Salon's Richard Dawkins peace summit: "I am against all religion ... I think I’d call myself a lover of truth. I’m intolerant of bullsh*t"

Exclusive: We talk with sparring partner Richard Dawkins about New Atheism, Twitter & why he sees Ahmed as a fraud

Published October 12, 2015 4:13PM (EDT)

  (AP/Fiona Hanson)
(AP/Fiona Hanson)

A while back, I was having some beers with the founder of a small atheist publishing house. I’d recently savaged one of his writers in print, and I started laying out a pretty standard critique of the New Atheists — that they caricature religion, they’re elitist, they’re too aggressive and so forth.

The publisher listened for a while, and then told me, politely, that I was being young, harsh and stupid. Until not very long ago, this kind of vocal, proud atheism just didn’t have a solid place in the public eye. These writers had carved out some space for freethinkers to thrive. And that alone was an achievement.

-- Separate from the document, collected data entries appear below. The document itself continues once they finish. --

(** * BloodOn: the donor matching and notification pipeline of [app.py]

    A shallow embedding of the core of the Flask backend: the blood
    compatibility table, the location heuristic, the donor matcher and the
    two notification loops of the request endpoint, followed by the
    properties of the design document that concern them.

    Conventions of the embedding.
    - A Python [str] is a [string]; its characters are the code points
      below 256, on which [str.lower] and [str.strip] are given by the
      Unicode tables (Latin-1 block).
    - A Python call either returns a value or raises: [py A].
    - The outside world (database driver, SMTP server, process
      environment) is a record of answers, [World]; the code reads it and
      threads the tables it writes ([Db]) explicitly. *)

From Stdlib Require Import Ascii String NArith ZArith.
From stdpp Require Import base option list strings gmap.

Local Open Scope string_scope.
Local Open Scope list_scope.

(** ** Python strings *)

Module Str.

(** [str.lower], one character: A-Z and the Latin-1 capitals
    (U+00C0..U+00DE without the multiplication sign U+00D7) move up
    by 32; nothing else has a lowercase image in the block. *)
Definition char_lower (c : ascii) : ascii :=
  let n := N_of_ascii c in
  if ((65 <=? n) && (n <=? 90)
      || (192 <=? n) && (n <=? 222) && negb (n =? 215))%N
  then ascii_of_N (n + 32) else c.

(** [str.isspace], one character: TAB..CR, FS..US, SPACE, NEL, NBSP. *)
Definition char_isspace (c : ascii) : bool :=
  let n := N_of_ascii c in
  ((9 <=? n) && (n <=? 13) || (28 <=? n) && (n <=? 32)
   || (n =? 133) || (n =? 160))%N.

Fixpoint lower (s : string) : string :=
  match s with
  | EmptyString => EmptyString
  | String c s' => String (char_lower c) (lower s')
  end.

Fixpoint lstrip (s : string) : string :=
  match s with
  | EmptyString => EmptyString
  | String c s' => if char_isspace c then lstrip s' else s
  end.

Fixpoint rstrip (s : string) : string :=
  match s with
  | EmptyString => EmptyString
  | String c s' =>
      match rstrip s' with
      | EmptyString => if char_isspace c then EmptyString else String c EmptyString
      | r => String c r
      end
  end.

(** [s.strip()] with no argument. *)
Definition strip (s : string) : string := rstrip (lstrip s).

(** [y.startswith(x)]. *)
Fixpoint startswith (y x : string) {struct x} : bool :=
  match x, y with
  | EmptyString, _ => true
  | String _ _, EmptyString => false
  | String a x', String b y' => Ascii.eqb a b && startswith y' x'
  end.

(** [x in y] on strings: [x] occurs in [y] as a contiguous block. *)
Fixpoint contains (y x : string) : bool :=
  startswith y x ||
  match y with
  | EmptyString => false
  | String _ y' => contains y' x
  end.

End Str.

(** ** Proximity of two locations *)

(** [calculate_location_distance(loc1, loc2)]: 0 for the same place, 1 when
    one cleaned name contains the other, 2 otherwise. *)
Definition calculate_location_distance (loc1 loc2 : string) : Z :=
  let loc1_clean := Str.strip (Str.lower loc1) in
  let loc2_clean := Str.strip (Str.lower loc2) in
  if String.eqb loc1_clean loc2_clean then 0%Z
  else if Str.contains loc2_clean loc1_clean || Str.contains loc1_clean loc2_clean
       then 1%Z
       else 2%Z.

(** ** Python calls: a value or an exception *)

(** The exceptions the handlers of [app.py] tell apart:
    [sqlite3.OperationalError] and every other [Exception]. *)
Inductive exn : Type :=
| OperationalError (msg : string)
| OtherException (msg : string).

Inductive py (A : Type) : Type :=
| Return (a : A)
| Raise (e : exn).
Arguments Return {A} a.
Arguments Raise {A} e.

#[global] Instance py_ret : MRet py := fun A a => Return a.

#[global] Instance py_bind : MBind py := fun A B k m =>
  match m with
  | Return a => k a
  | Raise e => Raise e
  end.

(** [try: body / except Exception as e: handler e]. *)
Definition py_try {A : Type} (body : py A) (handler : exn -> py A) : py A :=
  match body with
  | Return a => Return a
  | Raise e => handler e
  end.

(** ** Data model *)

(** A row of [donors], as [_row_to_dict] hands it over. *)
Record Donor : Type := mkDonor {
  donor_id : Z;
  donor_name : string;
  donor_blood_group : string;
  donor_email : string;
  donor_phone : string;
  donor_location : string
}.
(** What a call in the MSB branch does. *)
Lemma handle14BitCC_msb m c d msg ch ctrl :
  is_cc msg ch ctrl → ctrl < 32 →
  _handle14BitCC d msg m c =
    (None,
     set_deviceState m d
       (sweep (highResCCTimeout m) (reading c (S (reads c)))
          (<[key_of ch ctrl :=
               {| p_value := value msg; p_timestamp := reading c (reads c);
                  p_channel := ch |}]> (deviceState m d))),
     {| reading := reading c; reads := S (S (reads c)) |}).
Proof.
  intros (Hty & Hch & Hctl) Hlt.
  unfold _handle14BitCC; js_run.
  rewrite Hty, Hctl, Hch. simpl.
  assert (((32 <=? ctrl) && (ctrl <? 64)) = false) as ->.
  { apply andb_false_iff. left. apply Z.leb_gt. lia. }
  assert ((ctrl <? 32) = true) as -> by (apply Z.ltb_lt; lia).
  rewrite !deviceState_set, !set_set. reflexivity.
Qed.

(** What a call in the LSB branch does when a fresh MSB is pending. *)
Lemma handle14BitCC_lsb_fresh m c d msg ch ctrl p :
  is_cc msg ch ctrl → 32 ≤ ctrl < 64 →
  deviceState m d !! key_of ch (ctrl - 32) = Some p →
  reading c (reads c) - p_timestamp p < highResCCTimeout m →
  _handle14BitCC d msg m c =
    (Some (combined_event msg (ctrl - 32) (ctrl - 32 + 32) (p_value p) (value msg)),
     set_deviceState m d (delete (key_of ch (ctrl - 32)) (deviceState m d)),
     {| reading := reading c; reads := S (reads c) |}).
Proof.
  intros (Hty & Hch & Hctl) Hrange Hp Hfresh.
  unfold _handle14BitCC; js_run.
  rewrite Hty, Hctl, Hch. simpl.
  assert (((32 <=? ctrl) && (ctrl <? 64)) = true) as ->.
  { apply andb_true_iff. split; [apply Z.leb_le | apply Z.ltb_lt]; lia. }
  rewrite !deviceState_set, Hp. simpl.
  assert ((reading c (reads c) - p_timestamp p <? highResCCTimeout m) = true) as ->
    by (apply Z.ltb_lt; lia).
  rewrite set_set. reflexivity.
Qed.

(** A call outside the MSB branch keeps every entry except, possibly, the
    one an LSB pairs with. *)
Lemma handle14BitCC_no_sweep m c d msg ch ctrl k :
  is_cc msg ch ctrl → 32 ≤ ctrl → k ≠ key_of ch (ctrl - 32) →
  deviceState (_handle14BitCC d msg m c).1.2 d !! k = deviceState m d !! k.
Proof.
  intros (Hty & Hch & Hctl) Hge Hk.
  unfold _handle14BitCC; js_run.
  rewrite Hty, Hctl, Hch. simpl.
  destruct ((32 <=? ctrl) && (ctrl <? 64)) eqn:E.
  - rewrite !deviceState_set.
    destruct (deviceState m d !! key_of ch (ctrl - 32)) as [p|]; simpl.
    + destruct (reading c (reads c) - p_timestamp p <? highResCCTimeout m);
        simpl; rewrite ?deviceState_set; [|done].
      by rewrite lookup_delete_ne.
    + by rewrite deviceState_set.
  - assert ((ctrl <? 32) = false) as -> by (apply Z.ltb_ge; lia).
    simpl. by rewrite deviceState_set.
Qed.

Lemma sweep_lookup_Some T now ds k p :
  sweep T now ds !! k = Some p ↔ ds !! k = Some p ∧ now - p_timestamp p ≤ T.
Proof.
  unfold sweep. rewrite map_lookup_filter_Some. simpl.
  rewrite negb_true_iff, Z.gtb_ltb, Z.ltb_ge. tauto.
Qed.

Lemma combined_number (a b : Z) :
  add (mul (ofZ a) (ofZ 128)) (ofZ b) = ofZ (a * 128 + b).
Proof.
  unfold add, mul, ofZ, inject_Z, Qplus, Qmult; simpl.
  rewrite !Z.mul_1_r. reflexivity.
Qed.

Lemma normalized_number (z : Z) :
  div (ofZ z) (ofZ 16383) = Num (z # 16383).
Proof.
  unfold div, ofZ, inject_Z, Qdiv, Qmult, Qinv; simpl.
  rewrite Z.mul_1_r. reflexivity.
Qed.

End MIDIManagerFacts.

Section MIDIManagerClaims.
Import MIDIManager.
Lemma getHash_composes_witness :
  VString "bogus" <> VString (number := Z) "admin"
  /\ VString "bogus" <> VString (number := Z) "shell"
  /\ outcome (getHash host_insecure (VString "bogus"))
     = outcome (getHash host_insecure (VString "admin")).
Proof.
  assert (VString "bogus" <> VString (number := Z) "admin") as Ha by discriminate.
  assert (VString "bogus" <> VString (number := Z) "shell") as Hs by discriminate.
  split; [exact Ha | split; [exact Hs |]].
  apply (proj2 (proj2 (getHash_composes host_insecure (VString "bogus"))) Ha Hs).
Defined.

Lemma getHash_fallback_digest_witness :
  crypto_subtle host_insecure = None
  /\ exists digest,
       outcome (getHash host_insecure VUndefined) = Normal digest
       /\ String.length digest = 32%nat.
Proof.
  split; [reflexivity |].
  destruct (getHash_fallback_digest host_insecure VUndefined eq_refl)
    as (digest & Hrun & Hlen & _).
  exists digest. split; [exact Hrun | exact Hlen].
Defined.

(** ** [getOSVersion]: when a version is found *)

Lemma drop_append (lit rest : string) :
  JS.drop (String.length lit) (lit ++ rest) = rest.
Proof.
  induction lit as [| c lit IH]; simpl; [now destruct rest | exact IH].
Qed.

Lemma matchHere_token (re : JS.VersionRegExp) (ws d : ascii) (after : string) :
  JS.isSpace ws = true -> JS.class re d = true ->
  JS.matchHere re (JS.literal re ++ String ws (String d after)) <> None.
Proof.
  intros Hws Hd. unfold JS.matchHere.
  rewrite prefix_append, drop_append, Hws. simpl. rewrite Hd. discriminate.
Qed.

So, say what you will about Richard Dawkins, but give him credit for this: the man’s a pathbreaking iconoclast. In 1976, as a young evolutionary biologist at Oxford, Dawkins wrote "The Selfish Gene," one of those rare books that's accessible to lay readers, even as it shapes an academic field. The book established Dawkins’ reputation as one of the more elegant public explainers of Darwin's theory. Then, in 2006, Dawkins’ “The God Delusion” hit bestseller lists, and made his name synonymous with a certain kind of hardline atheism.

“Brief Candle in the Dark,” released last week, is the second installment of Dawkins’ autobiography (the first, “An Appetite for Wonder,” came out in 2013). A loose collection of reminiscences, the book ranges from Oxford lecture halls to far-flung research stations. The picture that emerges is of an agile thinker who delights more in collaboration than confrontation.

Reached by phone during a visit to New York, Dawkins spoke with Salon about Twitter, pluralism, his love of computer programming and why he thinks Ahmed Mohamed is a fraud.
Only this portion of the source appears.